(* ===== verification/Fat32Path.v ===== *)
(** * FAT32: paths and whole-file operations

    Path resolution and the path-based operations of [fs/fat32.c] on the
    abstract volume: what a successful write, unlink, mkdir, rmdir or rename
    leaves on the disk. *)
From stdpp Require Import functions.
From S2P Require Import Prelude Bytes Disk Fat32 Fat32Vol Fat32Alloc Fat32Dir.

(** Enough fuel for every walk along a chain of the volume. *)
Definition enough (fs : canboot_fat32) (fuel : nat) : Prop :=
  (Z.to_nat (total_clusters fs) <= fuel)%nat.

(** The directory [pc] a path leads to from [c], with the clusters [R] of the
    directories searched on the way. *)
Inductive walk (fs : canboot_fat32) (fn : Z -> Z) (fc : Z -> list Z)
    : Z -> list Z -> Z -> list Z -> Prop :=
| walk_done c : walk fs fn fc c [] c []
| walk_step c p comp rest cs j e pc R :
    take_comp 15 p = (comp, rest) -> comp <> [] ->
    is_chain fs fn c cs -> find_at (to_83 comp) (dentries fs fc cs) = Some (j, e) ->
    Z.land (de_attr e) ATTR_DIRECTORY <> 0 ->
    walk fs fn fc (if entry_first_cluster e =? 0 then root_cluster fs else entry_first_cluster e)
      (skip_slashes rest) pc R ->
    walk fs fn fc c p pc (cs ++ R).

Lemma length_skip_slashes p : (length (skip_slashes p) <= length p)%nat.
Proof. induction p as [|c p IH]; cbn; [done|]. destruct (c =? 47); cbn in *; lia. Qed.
------
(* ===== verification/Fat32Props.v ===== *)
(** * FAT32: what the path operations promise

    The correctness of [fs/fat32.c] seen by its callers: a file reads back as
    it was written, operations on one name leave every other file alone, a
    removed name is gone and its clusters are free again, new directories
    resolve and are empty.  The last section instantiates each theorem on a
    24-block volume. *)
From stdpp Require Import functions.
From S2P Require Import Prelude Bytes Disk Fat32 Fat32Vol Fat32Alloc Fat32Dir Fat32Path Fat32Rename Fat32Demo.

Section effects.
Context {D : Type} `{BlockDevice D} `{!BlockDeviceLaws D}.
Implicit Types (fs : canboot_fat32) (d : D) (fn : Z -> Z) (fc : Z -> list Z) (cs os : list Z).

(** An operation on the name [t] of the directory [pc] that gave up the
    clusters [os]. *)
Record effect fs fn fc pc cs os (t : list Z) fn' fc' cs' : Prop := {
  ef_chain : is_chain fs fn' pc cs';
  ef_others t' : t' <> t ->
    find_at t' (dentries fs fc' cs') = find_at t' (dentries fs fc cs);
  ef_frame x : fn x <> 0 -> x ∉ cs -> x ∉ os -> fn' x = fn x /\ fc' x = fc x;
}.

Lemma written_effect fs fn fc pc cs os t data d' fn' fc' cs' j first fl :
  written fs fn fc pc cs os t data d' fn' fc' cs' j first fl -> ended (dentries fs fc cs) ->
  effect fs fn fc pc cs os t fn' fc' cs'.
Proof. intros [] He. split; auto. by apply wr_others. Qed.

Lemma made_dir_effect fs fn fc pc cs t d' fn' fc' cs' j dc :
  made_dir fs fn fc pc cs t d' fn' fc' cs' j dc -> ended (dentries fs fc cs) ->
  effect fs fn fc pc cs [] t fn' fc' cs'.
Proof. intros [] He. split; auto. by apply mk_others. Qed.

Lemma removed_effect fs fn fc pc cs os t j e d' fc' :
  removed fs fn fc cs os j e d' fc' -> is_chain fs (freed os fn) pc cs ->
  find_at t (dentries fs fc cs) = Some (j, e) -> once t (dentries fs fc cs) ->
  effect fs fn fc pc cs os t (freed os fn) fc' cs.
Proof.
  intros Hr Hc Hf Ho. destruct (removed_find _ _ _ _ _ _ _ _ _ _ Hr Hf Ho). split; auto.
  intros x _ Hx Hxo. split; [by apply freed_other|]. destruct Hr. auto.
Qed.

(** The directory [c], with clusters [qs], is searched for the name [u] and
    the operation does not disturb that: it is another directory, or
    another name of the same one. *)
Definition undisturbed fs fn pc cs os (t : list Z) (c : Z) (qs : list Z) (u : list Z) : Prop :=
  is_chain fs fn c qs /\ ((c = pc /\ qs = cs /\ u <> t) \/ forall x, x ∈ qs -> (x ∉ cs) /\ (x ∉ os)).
------
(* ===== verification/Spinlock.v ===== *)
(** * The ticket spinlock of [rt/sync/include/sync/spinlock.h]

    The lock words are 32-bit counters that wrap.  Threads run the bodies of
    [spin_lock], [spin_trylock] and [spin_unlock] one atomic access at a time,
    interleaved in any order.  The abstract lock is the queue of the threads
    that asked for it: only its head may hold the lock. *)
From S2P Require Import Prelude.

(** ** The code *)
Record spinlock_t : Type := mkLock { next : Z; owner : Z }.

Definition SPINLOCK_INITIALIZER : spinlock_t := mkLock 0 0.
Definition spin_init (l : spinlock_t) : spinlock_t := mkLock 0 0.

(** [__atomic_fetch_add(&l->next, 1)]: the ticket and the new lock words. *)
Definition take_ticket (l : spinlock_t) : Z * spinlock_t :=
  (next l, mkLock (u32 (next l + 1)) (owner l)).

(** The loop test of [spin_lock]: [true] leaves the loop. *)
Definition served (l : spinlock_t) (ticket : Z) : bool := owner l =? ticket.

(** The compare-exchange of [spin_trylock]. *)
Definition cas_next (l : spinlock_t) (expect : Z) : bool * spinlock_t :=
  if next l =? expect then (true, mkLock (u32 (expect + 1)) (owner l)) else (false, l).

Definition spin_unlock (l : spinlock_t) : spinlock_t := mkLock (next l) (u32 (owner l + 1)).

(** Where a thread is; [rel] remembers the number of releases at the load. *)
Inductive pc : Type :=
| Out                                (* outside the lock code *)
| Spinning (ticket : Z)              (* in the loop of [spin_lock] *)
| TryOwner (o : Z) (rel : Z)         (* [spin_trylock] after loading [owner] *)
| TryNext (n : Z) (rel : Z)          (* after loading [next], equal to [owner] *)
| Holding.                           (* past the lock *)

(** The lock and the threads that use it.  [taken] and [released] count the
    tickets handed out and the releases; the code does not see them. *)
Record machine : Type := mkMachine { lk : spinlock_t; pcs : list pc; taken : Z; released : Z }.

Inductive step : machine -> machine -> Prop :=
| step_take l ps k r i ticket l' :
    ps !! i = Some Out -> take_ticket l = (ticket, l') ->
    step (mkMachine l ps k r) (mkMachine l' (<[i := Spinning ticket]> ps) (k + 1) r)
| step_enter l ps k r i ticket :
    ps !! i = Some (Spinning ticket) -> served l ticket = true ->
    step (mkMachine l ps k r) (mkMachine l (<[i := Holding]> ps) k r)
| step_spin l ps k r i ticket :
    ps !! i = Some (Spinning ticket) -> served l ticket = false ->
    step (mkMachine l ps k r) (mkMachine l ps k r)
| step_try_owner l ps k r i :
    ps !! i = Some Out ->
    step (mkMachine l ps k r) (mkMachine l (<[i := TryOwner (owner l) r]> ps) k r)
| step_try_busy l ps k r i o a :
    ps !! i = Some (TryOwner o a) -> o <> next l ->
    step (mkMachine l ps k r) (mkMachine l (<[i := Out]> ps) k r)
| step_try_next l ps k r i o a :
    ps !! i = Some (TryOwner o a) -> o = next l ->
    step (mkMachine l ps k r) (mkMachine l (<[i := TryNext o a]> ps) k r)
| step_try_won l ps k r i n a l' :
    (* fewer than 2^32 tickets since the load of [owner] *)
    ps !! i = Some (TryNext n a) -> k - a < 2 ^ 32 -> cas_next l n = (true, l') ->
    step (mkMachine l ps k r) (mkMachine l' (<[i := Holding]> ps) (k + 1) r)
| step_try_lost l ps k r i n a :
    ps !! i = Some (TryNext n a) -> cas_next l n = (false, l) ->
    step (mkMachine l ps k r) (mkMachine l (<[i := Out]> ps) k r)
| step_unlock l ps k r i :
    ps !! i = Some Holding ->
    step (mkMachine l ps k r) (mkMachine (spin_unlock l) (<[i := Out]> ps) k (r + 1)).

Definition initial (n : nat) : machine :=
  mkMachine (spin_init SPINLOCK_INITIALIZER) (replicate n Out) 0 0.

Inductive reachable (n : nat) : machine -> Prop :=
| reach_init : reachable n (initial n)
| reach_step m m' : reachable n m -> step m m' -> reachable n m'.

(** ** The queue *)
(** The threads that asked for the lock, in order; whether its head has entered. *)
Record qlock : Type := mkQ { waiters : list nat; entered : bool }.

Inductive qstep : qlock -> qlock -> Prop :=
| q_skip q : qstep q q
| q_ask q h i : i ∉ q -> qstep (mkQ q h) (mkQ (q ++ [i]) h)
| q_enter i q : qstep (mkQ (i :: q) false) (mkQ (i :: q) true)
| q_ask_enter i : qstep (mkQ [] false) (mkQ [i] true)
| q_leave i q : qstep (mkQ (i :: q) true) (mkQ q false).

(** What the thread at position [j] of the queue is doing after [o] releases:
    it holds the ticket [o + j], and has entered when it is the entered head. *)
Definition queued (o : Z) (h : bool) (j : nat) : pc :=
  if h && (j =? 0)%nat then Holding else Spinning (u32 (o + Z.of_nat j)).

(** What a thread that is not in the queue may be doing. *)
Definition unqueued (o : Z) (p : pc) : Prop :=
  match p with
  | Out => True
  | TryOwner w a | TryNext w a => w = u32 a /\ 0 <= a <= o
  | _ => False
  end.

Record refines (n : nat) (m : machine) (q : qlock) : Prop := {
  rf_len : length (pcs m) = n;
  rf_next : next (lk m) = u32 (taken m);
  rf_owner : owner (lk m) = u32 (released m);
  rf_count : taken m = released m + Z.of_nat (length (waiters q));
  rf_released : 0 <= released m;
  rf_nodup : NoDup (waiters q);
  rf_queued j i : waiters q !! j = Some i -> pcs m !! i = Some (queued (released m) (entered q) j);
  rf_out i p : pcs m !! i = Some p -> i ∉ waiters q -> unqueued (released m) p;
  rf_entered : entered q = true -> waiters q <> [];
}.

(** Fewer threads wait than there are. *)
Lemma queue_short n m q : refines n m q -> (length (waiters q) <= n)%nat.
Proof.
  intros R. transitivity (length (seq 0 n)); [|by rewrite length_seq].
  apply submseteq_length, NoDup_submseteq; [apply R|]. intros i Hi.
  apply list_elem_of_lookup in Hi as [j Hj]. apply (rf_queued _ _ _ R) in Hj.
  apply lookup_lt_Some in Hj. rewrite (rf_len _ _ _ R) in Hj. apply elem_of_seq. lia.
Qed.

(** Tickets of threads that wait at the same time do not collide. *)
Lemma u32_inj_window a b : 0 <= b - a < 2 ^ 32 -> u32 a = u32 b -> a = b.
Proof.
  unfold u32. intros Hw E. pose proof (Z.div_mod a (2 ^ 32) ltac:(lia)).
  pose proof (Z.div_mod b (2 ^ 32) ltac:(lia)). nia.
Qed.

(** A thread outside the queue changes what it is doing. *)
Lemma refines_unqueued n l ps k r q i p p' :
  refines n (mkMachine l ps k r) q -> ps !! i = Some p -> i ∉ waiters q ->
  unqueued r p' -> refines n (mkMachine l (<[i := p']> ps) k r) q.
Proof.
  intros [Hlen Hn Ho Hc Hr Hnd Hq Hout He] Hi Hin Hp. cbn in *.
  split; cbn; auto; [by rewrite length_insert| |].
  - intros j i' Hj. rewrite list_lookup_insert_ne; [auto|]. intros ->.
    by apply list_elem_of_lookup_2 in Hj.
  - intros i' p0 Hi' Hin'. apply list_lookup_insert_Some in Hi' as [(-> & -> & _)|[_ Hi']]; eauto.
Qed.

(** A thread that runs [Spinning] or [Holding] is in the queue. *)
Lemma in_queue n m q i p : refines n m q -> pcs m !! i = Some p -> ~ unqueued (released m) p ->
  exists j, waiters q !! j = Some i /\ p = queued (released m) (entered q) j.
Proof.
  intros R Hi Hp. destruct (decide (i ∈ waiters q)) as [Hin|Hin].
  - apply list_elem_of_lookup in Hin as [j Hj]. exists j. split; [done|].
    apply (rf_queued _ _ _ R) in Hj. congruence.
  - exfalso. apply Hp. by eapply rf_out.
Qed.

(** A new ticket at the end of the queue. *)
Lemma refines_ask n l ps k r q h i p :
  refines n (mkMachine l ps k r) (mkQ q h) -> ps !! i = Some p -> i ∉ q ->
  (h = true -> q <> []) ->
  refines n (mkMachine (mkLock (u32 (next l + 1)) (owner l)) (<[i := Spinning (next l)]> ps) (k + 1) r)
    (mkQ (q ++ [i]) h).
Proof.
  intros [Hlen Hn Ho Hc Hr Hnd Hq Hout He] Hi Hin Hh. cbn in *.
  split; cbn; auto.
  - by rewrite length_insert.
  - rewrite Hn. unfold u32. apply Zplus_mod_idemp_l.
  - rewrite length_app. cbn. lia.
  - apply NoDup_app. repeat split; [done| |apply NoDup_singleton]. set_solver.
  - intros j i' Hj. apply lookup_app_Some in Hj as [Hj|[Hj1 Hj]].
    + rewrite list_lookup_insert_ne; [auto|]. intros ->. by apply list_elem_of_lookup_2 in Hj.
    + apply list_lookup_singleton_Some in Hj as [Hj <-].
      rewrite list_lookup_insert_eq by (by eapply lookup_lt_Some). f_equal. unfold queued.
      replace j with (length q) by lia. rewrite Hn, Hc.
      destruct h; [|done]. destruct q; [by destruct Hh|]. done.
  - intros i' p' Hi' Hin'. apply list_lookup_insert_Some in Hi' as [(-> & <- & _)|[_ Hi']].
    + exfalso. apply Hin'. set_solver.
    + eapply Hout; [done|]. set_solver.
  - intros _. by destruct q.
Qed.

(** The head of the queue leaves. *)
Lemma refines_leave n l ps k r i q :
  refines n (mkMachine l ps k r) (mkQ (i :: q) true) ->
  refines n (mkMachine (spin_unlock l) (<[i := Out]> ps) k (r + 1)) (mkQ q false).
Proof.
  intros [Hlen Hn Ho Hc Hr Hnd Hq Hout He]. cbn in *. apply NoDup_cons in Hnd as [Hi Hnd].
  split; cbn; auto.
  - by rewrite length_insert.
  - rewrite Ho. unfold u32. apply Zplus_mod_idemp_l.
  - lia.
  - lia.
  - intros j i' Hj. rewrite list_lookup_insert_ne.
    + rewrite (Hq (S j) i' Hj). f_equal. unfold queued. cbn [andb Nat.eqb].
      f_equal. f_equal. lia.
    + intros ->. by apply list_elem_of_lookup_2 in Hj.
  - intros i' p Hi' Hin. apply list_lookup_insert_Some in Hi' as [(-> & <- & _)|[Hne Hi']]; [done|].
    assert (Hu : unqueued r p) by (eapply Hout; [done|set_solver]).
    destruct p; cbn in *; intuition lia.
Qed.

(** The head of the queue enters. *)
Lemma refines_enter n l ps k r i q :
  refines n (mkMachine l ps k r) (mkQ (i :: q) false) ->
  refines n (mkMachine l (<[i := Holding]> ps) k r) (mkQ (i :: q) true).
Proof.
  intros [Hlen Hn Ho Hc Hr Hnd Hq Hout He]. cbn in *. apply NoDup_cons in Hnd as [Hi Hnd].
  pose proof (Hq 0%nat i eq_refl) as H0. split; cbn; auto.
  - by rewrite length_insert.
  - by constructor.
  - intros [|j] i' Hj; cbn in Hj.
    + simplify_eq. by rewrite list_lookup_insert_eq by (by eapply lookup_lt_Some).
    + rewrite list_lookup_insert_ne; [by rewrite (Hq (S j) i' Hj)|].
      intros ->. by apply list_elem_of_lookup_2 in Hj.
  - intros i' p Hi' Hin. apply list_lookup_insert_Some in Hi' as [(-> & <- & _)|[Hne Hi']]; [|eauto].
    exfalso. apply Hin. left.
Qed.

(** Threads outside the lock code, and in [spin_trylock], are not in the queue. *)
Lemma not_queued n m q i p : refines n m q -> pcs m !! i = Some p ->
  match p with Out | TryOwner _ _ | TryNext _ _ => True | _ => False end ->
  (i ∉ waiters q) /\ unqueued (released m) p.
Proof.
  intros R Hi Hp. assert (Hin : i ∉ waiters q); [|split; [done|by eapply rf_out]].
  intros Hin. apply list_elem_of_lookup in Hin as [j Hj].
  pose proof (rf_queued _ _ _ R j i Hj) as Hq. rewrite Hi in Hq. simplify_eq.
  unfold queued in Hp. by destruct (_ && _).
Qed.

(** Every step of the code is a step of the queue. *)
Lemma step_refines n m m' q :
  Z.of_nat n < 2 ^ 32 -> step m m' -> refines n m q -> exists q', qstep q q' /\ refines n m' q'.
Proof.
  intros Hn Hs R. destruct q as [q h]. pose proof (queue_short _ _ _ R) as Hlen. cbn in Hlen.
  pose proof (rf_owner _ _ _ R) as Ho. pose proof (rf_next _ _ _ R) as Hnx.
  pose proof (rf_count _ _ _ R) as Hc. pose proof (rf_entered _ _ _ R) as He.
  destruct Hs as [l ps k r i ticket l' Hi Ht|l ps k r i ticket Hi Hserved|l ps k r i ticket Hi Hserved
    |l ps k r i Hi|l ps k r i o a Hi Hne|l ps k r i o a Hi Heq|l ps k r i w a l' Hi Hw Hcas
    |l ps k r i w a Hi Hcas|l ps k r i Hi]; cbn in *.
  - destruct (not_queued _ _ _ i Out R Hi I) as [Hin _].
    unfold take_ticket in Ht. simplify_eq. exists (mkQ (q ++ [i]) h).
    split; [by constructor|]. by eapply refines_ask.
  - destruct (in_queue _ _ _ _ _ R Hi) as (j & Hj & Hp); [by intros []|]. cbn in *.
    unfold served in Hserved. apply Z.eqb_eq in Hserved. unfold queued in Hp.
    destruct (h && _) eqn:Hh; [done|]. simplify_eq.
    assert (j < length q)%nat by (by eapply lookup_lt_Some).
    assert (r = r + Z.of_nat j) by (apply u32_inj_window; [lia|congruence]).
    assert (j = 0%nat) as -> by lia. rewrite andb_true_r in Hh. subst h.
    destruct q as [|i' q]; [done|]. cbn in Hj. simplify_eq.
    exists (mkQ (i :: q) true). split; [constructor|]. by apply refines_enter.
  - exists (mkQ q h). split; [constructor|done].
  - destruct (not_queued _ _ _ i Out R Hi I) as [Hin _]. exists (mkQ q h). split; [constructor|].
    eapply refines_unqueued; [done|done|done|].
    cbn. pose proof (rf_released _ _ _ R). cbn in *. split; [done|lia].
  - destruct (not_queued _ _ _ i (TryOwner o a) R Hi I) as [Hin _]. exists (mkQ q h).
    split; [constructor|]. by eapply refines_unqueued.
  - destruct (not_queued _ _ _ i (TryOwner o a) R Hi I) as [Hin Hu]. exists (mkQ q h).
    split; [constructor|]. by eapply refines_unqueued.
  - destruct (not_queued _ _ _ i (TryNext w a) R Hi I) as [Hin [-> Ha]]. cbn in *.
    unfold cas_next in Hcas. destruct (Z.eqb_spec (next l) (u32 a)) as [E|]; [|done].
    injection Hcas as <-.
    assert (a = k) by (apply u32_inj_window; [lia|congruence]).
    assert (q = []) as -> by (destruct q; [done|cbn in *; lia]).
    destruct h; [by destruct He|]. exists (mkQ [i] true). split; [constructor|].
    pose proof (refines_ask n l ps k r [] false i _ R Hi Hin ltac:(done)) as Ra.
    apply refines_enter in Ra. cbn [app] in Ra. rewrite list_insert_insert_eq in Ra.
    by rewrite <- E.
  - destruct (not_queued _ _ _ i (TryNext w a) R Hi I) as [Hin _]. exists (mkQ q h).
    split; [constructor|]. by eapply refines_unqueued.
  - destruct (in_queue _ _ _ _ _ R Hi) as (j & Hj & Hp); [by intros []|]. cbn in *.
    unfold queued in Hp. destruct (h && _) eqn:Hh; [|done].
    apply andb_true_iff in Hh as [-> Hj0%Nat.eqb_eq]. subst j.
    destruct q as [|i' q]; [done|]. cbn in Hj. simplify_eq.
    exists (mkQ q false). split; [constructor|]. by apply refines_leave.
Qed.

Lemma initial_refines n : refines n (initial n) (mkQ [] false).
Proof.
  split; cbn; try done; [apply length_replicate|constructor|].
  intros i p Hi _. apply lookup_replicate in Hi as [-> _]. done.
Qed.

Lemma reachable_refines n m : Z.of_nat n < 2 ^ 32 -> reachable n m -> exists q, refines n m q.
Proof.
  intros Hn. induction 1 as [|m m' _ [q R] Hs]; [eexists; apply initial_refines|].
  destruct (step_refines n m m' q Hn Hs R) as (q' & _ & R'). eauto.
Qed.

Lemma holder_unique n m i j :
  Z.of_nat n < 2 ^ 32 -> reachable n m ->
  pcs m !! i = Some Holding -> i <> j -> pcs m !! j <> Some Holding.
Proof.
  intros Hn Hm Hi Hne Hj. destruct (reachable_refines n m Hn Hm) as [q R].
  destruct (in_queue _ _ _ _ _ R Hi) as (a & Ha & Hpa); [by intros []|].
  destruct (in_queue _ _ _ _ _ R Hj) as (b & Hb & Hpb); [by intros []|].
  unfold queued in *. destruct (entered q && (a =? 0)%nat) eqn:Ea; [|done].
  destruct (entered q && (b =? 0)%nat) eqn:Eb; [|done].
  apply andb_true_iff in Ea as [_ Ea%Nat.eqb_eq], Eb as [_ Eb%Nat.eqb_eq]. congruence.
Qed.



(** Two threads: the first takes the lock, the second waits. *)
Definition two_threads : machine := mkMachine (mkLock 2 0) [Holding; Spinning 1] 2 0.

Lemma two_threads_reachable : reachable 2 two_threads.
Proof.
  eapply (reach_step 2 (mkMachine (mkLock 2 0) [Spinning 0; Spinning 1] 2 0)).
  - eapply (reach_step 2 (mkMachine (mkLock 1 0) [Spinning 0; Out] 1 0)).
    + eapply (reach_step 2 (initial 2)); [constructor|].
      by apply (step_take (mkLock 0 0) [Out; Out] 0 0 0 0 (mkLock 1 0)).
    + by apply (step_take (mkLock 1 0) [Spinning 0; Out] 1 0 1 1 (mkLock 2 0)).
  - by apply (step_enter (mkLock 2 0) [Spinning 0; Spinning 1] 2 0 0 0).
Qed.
------
*TASK GOAL*. Beginning with the line containing "(* ===== verification/Fat32Path.v ===== *)" and ending with the line containing "walk fs fn fc c p pc (cs ++ R).", extract those lines exactly from the listing above, and only those.

*RESULT*.
(* ===== verification/Fat32Path.v ===== *)
(** * FAT32: paths and whole-file operations

    Path resolution and the path-based operations of [fs/fat32.c] on the
    abstract volume: what a successful write, unlink, mkdir, rmdir or rename
    leaves on the disk. *)
From stdpp Require Import functions.
From S2P Require Import Prelude Bytes Disk Fat32 Fat32Vol Fat32Alloc Fat32Dir.

(** Enough fuel for every walk along a chain of the volume. *)
Definition enough (fs : canboot_fat32) (fuel : nat) : Prop :=
  (Z.to_nat (total_clusters fs) <= fuel)%nat.

(** The directory [pc] a path leads to from [c], with the clusters [R] of the
    directories searched on the way. *)
Inductive walk (fs : canboot_fat32) (fn : Z -> Z) (fc : Z -> list Z)
    : Z -> list Z -> Z -> list Z -> Prop :=
| walk_done c : walk fs fn fc c [] c []
| walk_step c p comp rest cs j e pc R :
    take_comp 15 p = (comp, rest) -> comp <> [] ->
    is_chain fs fn c cs -> find_at (to_83 comp) (dentries fs fc cs) = Some (j, e) ->
    Z.land (de_attr e) ATTR_DIRECTORY <> 0 ->
    walk fs fn fc (if entry_first_cluster e =? 0 then root_cluster fs else entry_first_cluster e)
      (skip_slashes rest) pc R ->
    walk fs fn fc c p pc (cs ++ R).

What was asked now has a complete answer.